Unprivileged updates for Fedora Atomic Desktops
Summary
We want to update the Polkit rule currently controlling access to the rpm-ostree daemon on Fedora Atomic Desktops to do the following:
- Enable users to update the system without being an administrator or typing a password.
- Restrict the current rule for administrators to make more operations explicitly require a password.
Owner
- Henning, boredsquirrel@secure.mailbox.org
- Timothée Ravier, siosm@fedoraproject.org
Current status
- Targeted release: Fedora Linux 41
- Last updated: 2024-10-24
- Announced
- Discussion thread
- FESCo issue: #3223
- Tracker bug: #2296277
- Release notes tracker: #130
Detailed Description
This change tries to address two issues:
- Give more users the permission to update their systems as this should be an entirely safe operation on Fedora Atomic Desktops.
- Silverblue already automatically update the system and Flatpaks by default and Kinoite is looking at doing it as well: https://fedoraproject.org/wiki/Changes/KDEKinoiteAutoUpdateByDefault
- We will thus enable all active and interactive users to update the system without being an administrator or typing a password.
- Note that this is only about system updates (and repo metadata updates) and no other operations.
- Reduce access to the most privileged operations of rpm-ostree for administrators to avoid mistakes.
- The current setup is not directly a security issue as it only allows those operations for users that are part of the wheel group and thus assumed to be administrators.
- However, some of those operations can be more dangerous than others so we should ask the administrator to confirm them or let them do it via
sudo
. - Operations such as changing kernel arguments, installing a local package, rebasing to another image, etc. will thus be removed from the current Polkit rule and will now require the administrator password, similarly to calling it via
sudo
. - Only the install/uninstall packages from the repos, upgrade, rollback, cancel and cleanup operations will remain password-less, to match the behavior on package mode Fedora with dnf.
See:
- https://gitlab.com/fedora/ostree/sig/-/issues/7
- https://github.com/rohanssrao/silverblue-privesc/issues/4
- https://bugzilla.redhat.com/show_bug.cgi?id=2203555
Initial work in:
- https://src.fedoraproject.org/rpms/fedora-release/pull-request/324
- https://src.fedoraproject.org/rpms/fedora-release/pull-request/325
Feedback
Nothing here so far beyond comments in the PRs, which have mostly been addressed.
Benefit to Fedora
This change will make it easier to setup a Fedora system with non-administrator (unprivileged) users that can still update the system without administrator intervention. Note that major version upgrades (rebase operation) will still require privileges (or an administrator password) for now. This is due to a limit of the current rpm-ostree interface.

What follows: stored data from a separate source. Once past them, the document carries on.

(* ===== verification/IpPool.v ===== *)
(** * The DHCPv4 address pool

    [DHCPv4/src/ip_pool.c], [DHCPv4/include/src/ip_pool.h].  The array
    [entries[MAX_POOL_SIZE]] with [pool_size] is the list [p_entries]; a
    [struct ip_pool_entry_t *] is an index into it.  The pool mutex is a default
    (non-recursive) one, modelled by [p_mutex_locked].  The answer of
    [ip_ping_check], which depends on the network, is the parameter [ping]; the
    values [time(NULL)] returns are the arguments [now]. *)

From S2P Require Import Prelude LeaseV4 ConfigV4.

Definition MAX_POOL_SIZE : nat := 1024.

Inductive ip_state_t :=
| IP_STATE_AVAILABLE
| IP_STATE_ALLOCATED
| IP_STATE_RESERVED
| IP_STATE_EXCLUDED
| IP_STATE_CONFLICT
| IP_STATE_UNKNOWN.

#[export] Instance ip_state_eq_dec : EqDecision ip_state_t.
Proof. solve_decision. Defined.

Definition ip_state_to_string (state : ip_state_t) : string :=
  match state with
  | IP_STATE_AVAILABLE => "available"
  | IP_STATE_ALLOCATED => "allocated"
  | IP_STATE_RESERVED => "reserved"
  | IP_STATE_EXCLUDED => "excluded"
  | IP_STATE_CONFLICT => "conflict"
  | IP_STATE_UNKNOWN => "unknown"
  end.

Definition ip_state_from_string (str : string) : ip_state_t :=
  if String.eqb str "available" then IP_STATE_AVAILABLE
  else if String.eqb str "allocated" then IP_STATE_ALLOCATED
  else if String.eqb str "reserved" then IP_STATE_RESERVED
  else if String.eqb str "excluded" then IP_STATE_EXCLUDED
  else if String.eqb str "conflict" then IP_STATE_CONFLICT
  else IP_STATE_UNKNOWN.

Definition ip_state_from_lease_state (lease_state : lease_state_t) : ip_state_t :=
  match lease_state with
  | LEASE_STATE_ACTIVE => IP_STATE_ALLOCATED
  | LEASE_STATE_RESERVED => IP_STATE_RESERVED
  | LEASE_STATE_ABANDONED => IP_STATE_CONFLICT
  | LEASE_STATE_FREE | LEASE_STATE_EXPIRED | LEASE_STATE_RELEASED => IP_STATE_AVAILABLE
  | LEASE_STATE_BACKUP => IP_STATE_ALLOCATED
  | LEASE_STATE_UNKNOWN => IP_STATE_UNKNOWN
  end.

Record ip_pool_entry_t := mk_ip_pool_entry {
  e_ip_address : Z;
  e_state : ip_state_t;
  e_mac_address : list Z;
  e_last_allocated : Z;
  e_lease_id : Z
}.

Definition set_e_ip_address (v : Z) (r : ip_pool_entry_t) : ip_pool_entry_t :=
  mk_ip_pool_entry v r.(e_state) r.(e_mac_address) r.(e_last_allocated)
    r.(e_lease_id).

Definition set_e_state (v : ip_state_t) (r : ip_pool_entry_t) : ip_pool_entry_t :=
  mk_ip_pool_entry r.(e_ip_address) v r.(e_mac_address) r.(e_last_allocated)
    r.(e_lease_id).

Definition set_e_mac_address (v : list Z) (r : ip_pool_entry_t) : ip_pool_entry_t :=
  mk_ip_pool_entry r.(e_ip_address) r.(e_state) v r.(e_last_allocated) r.(e_lease_id).

Definition set_e_last_allocated (v : Z) (r : ip_pool_entry_t) : ip_pool_entry_t :=
  mk_ip_pool_entry r.(e_ip_address) r.(e_state) r.(e_mac_address) v r.(e_lease_id).

Definition set_e_lease_id (v : Z) (r : ip_pool_entry_t) : ip_pool_entry_t :=
  mk_ip_pool_entry r.(e_ip_address) r.(e_state) r.(e_mac_address) r.(e_last_allocated)
    v.

Record ip_pool_t := mk_ip_pool {
  p_subnet : dhcp_subnet_t;
  p_entries : list ip_pool_entry_t;
  p_allocated_count : Z;
  p_available_count : Z;
  p_mutex_locked : bool
}.

Definition set_p_subnet (v : dhcp_subnet_t) (r : ip_pool_t) : ip_pool_t :=
  mk_ip_pool v r.(p_entries) r.(p_allocated_count) r.(p_available_count)
    r.(p_mutex_locked).

Definition set_p_entries (v : list ip_pool_entry_t) (r : ip_pool_t) : ip_pool_t :=
  mk_ip_pool r.(p_subnet) v r.(p_allocated_count) r.(p_available_count)
    r.(p_mutex_locked).

Definition set_p_allocated_count (v : Z) (r : ip_pool_t) : ip_pool_t :=
  mk_ip_pool r.(p_subnet) r.(p_entries) v r.(p_available_count) r.(p_mutex_locked).

Definition set_p_available_count (v : Z) (r : ip_pool_t) : ip_pool_t :=
  mk_ip_pool r.(p_subnet) r.(p_entries) r.(p_allocated_count) v r.(p_mutex_locked).

Definition set_p_mutex_locked (v : bool) (r : ip_pool_t) : ip_pool_t :=
  mk_ip_pool r.(p_subnet) r.(p_entries) r.(p_allocated_count) r.(p_available_count) v.

(** The [struct ip_allocation_result_t]. *)
Record ip_allocation_result_t := mk_ip_allocation_result {
  r_success : bool;
  r_ip_address : Z;
  r_error_message : string
}.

This is also a step towards the goals of the Confined Users Special Interest Group (SIG).
Scope
- Proposal owners:
- Implement the change in the polkit rules
- Validate that this changes works on all Fedora Atomic Desktops (notably with GNOME Software and Plasma Discover)
- Other developers:
- Developers depending on the current polkit rules might have to adapt their software. We don't know of any software impacted right now.
- Release engineering: N/A (not needed for this Change)
- Policies and guidelines: N/A (not needed for this Change)
- Trademark approval: N/A (not needed for this Change)
- Alignment with the Fedora Strategy: Not specificaly
Upgrade/compatibility impact
This change does not remove any interface so it should not have any impact for users on upgrade. If some of the now "password-full" operations were used previously, they will now ask for a password.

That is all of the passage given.